» Try it: Go through the data and retrieve each line that includes the string "between".

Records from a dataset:
(* ===== verification/GuestCopy.v ===== *)
(** * Copies between the host and guest memory

    lib/tinykvm/machine_utils.cpp: zeroing, copying to and from a guest, between guests,
    buffers over guest ranges, views and C strings.  All of them walk a virtual range page by
    page and go through the page walks of [Paging] and [Fork].

    The range is cut by [page_chunks]; [page_chunks_eq] is the equation of the C++ loops
    ([while (len != 0)] with [size = min(PageSize - offset, len)]), so the loops run over this
    list.  The first part gives the byte view of the host words. *)
From stdpp Require Import base tactics list numbers strings gmap.
From Stdlib Require Import ZArith Lia Bool.
From S2P Require Import Prelude Host MemoryBanks VMemory Paging ForkIsolation MakeCow PageSetup Fork.
Local Open Scope Z_scope.

(** ** Bytes of host memory *)

Definition ld8 (h : heap) (p : Z) : Z := Z.land (Z.shiftr (ld64 h p) (8 * (p mod 8))) 255.
Definition st8 (h : heap) (p v : Z) : heap :=
  let k := 8 * (p mod 8) in
  st64 h p (Z.lor (Z.ldiff (ld64 h p) (Z.shiftl 255 k)) (Z.shiftl (v mod 256) k)).
Fixpoint load_bytes (h : heap) (p : Z) (n : nat) : list Z :=
  match n with O => [] | S n' => ld8 h p :: load_bytes h (p + 1) n' end.
Fixpoint store_bytes (h : heap) (p : Z) (l : list Z) : heap :=
  match l with [] => h | v :: l' => store_bytes (st8 h p v) (p + 1) l' end.

(** ** Cutting a range at page boundaries *)

Definition PageMask : Z := PAGE_SIZE - 1.
Definition page_of (addr : Z) : Z := addr .& not64 PageMask.
Definition offset_of (addr : Z) : Z := addr .& PageMask.

(** A piece of the range: its page, the offset in it, the size, and how far into the range. *)
Record Chunk := mkChunk { ck_page : Z; ck_offset : Z; ck_size : Z; ck_pos : Z }.

Fixpoint chunks (fuel : nat) (addr len pos : Z) : list Chunk :=
  match fuel with
  | O => []
  | S fuel' =>
      if len =? 0 then []
      else
        let offset := offset_of addr in
        let size := Z.min (PAGE_SIZE - offset) len in
        mkChunk (page_of addr) offset size pos :: chunks fuel' (addr ⊕ size) (len - size) (pos + size)
  end.
(** Every piece has at least one byte. *)
Definition page_chunks (addr len : Z) : list Chunk := chunks (Z.to_nat len) addr len 0.

(** A [Buffer] or [WrBuffer]: pointer and length. *)
Abbreviation Buffer := (Z * Z)%type.

Section copies.
Context `{os : HostOS}.

Definition uses_cow_memory (m : vMemory) : bool := m_forked m || m_prepped m.

Definition bytes_at (p n : Z) : M VM (list Z) := gets (fun s => load_bytes (h_heap (vhost s)) p (Z.to_nat n)).
(** [memcpy(p, data, ...)] *)
Definition put_bytes (p : Z) (data : list Z) : M VM unit := on_pages (fun h => store_bytes h p data).

(** ** Zeroing *)

(** [page_at] with a callback that looks at the dirty bit; the captured variable starts false. *)
Definition page_is_dirty (addr : Z) : M VM bool := fun s =>
  let cb (_ ep _ : Z) : M (VM * bool) unit :=
    fun st => (Ok tt, (fst st, any_bit (ld64 (h_heap (vhost (fst st))) ep) PDE64_DIRTY)) in
  match page_at_walk fst addr cb true (s, false) with
  | (Ok _, (s', b)) => (Ok b, s')
  | (Err e, (s', _)) => (Err e, s')
  end.

Definition memzero (addr len : Z) : M VM unit :=
  for_each (page_chunks addr len) (fun c =>
    let! must_be_zeroed := page_is_dirty (ck_page c) in
    when must_be_zeroed
      (let! s := get in
       let! page := get_writable_page (ck_page c) (expectedUsermodeFlags (vm s)) true false in
       put_bytes (page + ck_offset c) (replicate (Z.to_nat (ck_size c)) 0))).

(** ** Copying *)

Definition slice (data : list Z) (c : Chunk) : list Z := take (Z.to_nat (ck_size c)) (drop (Z.to_nat (ck_pos c)) data).

Definition copy_chunk_to (data : list Z) (zeroes : bool) (c : Chunk) : M VM unit :=
  let! s := get in
  let! page := writable_page_at (ck_page c) (expectedUsermodeFlags (vm s)) (mkWPO zeroes (ck_size c =? PAGE_SIZE)) in
  set_dirty page ;;;
  put_bytes (wp_page page + ck_offset c) (slice data c).
Definition copy_to_guest (addr : Z) (data : list Z) (zeroes : bool) : M VM unit :=
  for_each (page_chunks addr (Z.of_nat (length data))) (copy_chunk_to data zeroes).

Fixpoint read_chunks (page_for : Z -> M VM Z) (l : list Chunk) : M VM (list Z) :=
  match l with
  | [] => ret []
  | c :: l' =>
      let! page := page_for (ck_page c) in
      let! b := bytes_at (page + ck_offset c) (ck_size c) in
      let! rest := read_chunks page_for l' in
      ret (b ++ rest)
  end.

Definition copy_from_guest (addr len : Z) : M VM (list Z) :=
  let! s := get in
  if uses_cow_memory (vm s) || negb (safely_within (vm s) addr len) then
    read_chunks get_userpage_at (page_chunks addr len)
  else
    let! src := lift (safely_at_const (vm s) addr len) in
    bytes_at src len.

» Exercise solution:
(** * Copies between the host and guest memory
    lib/tinykvm/machine_utils.cpp: zeroing, copying to and from a guest, between guests,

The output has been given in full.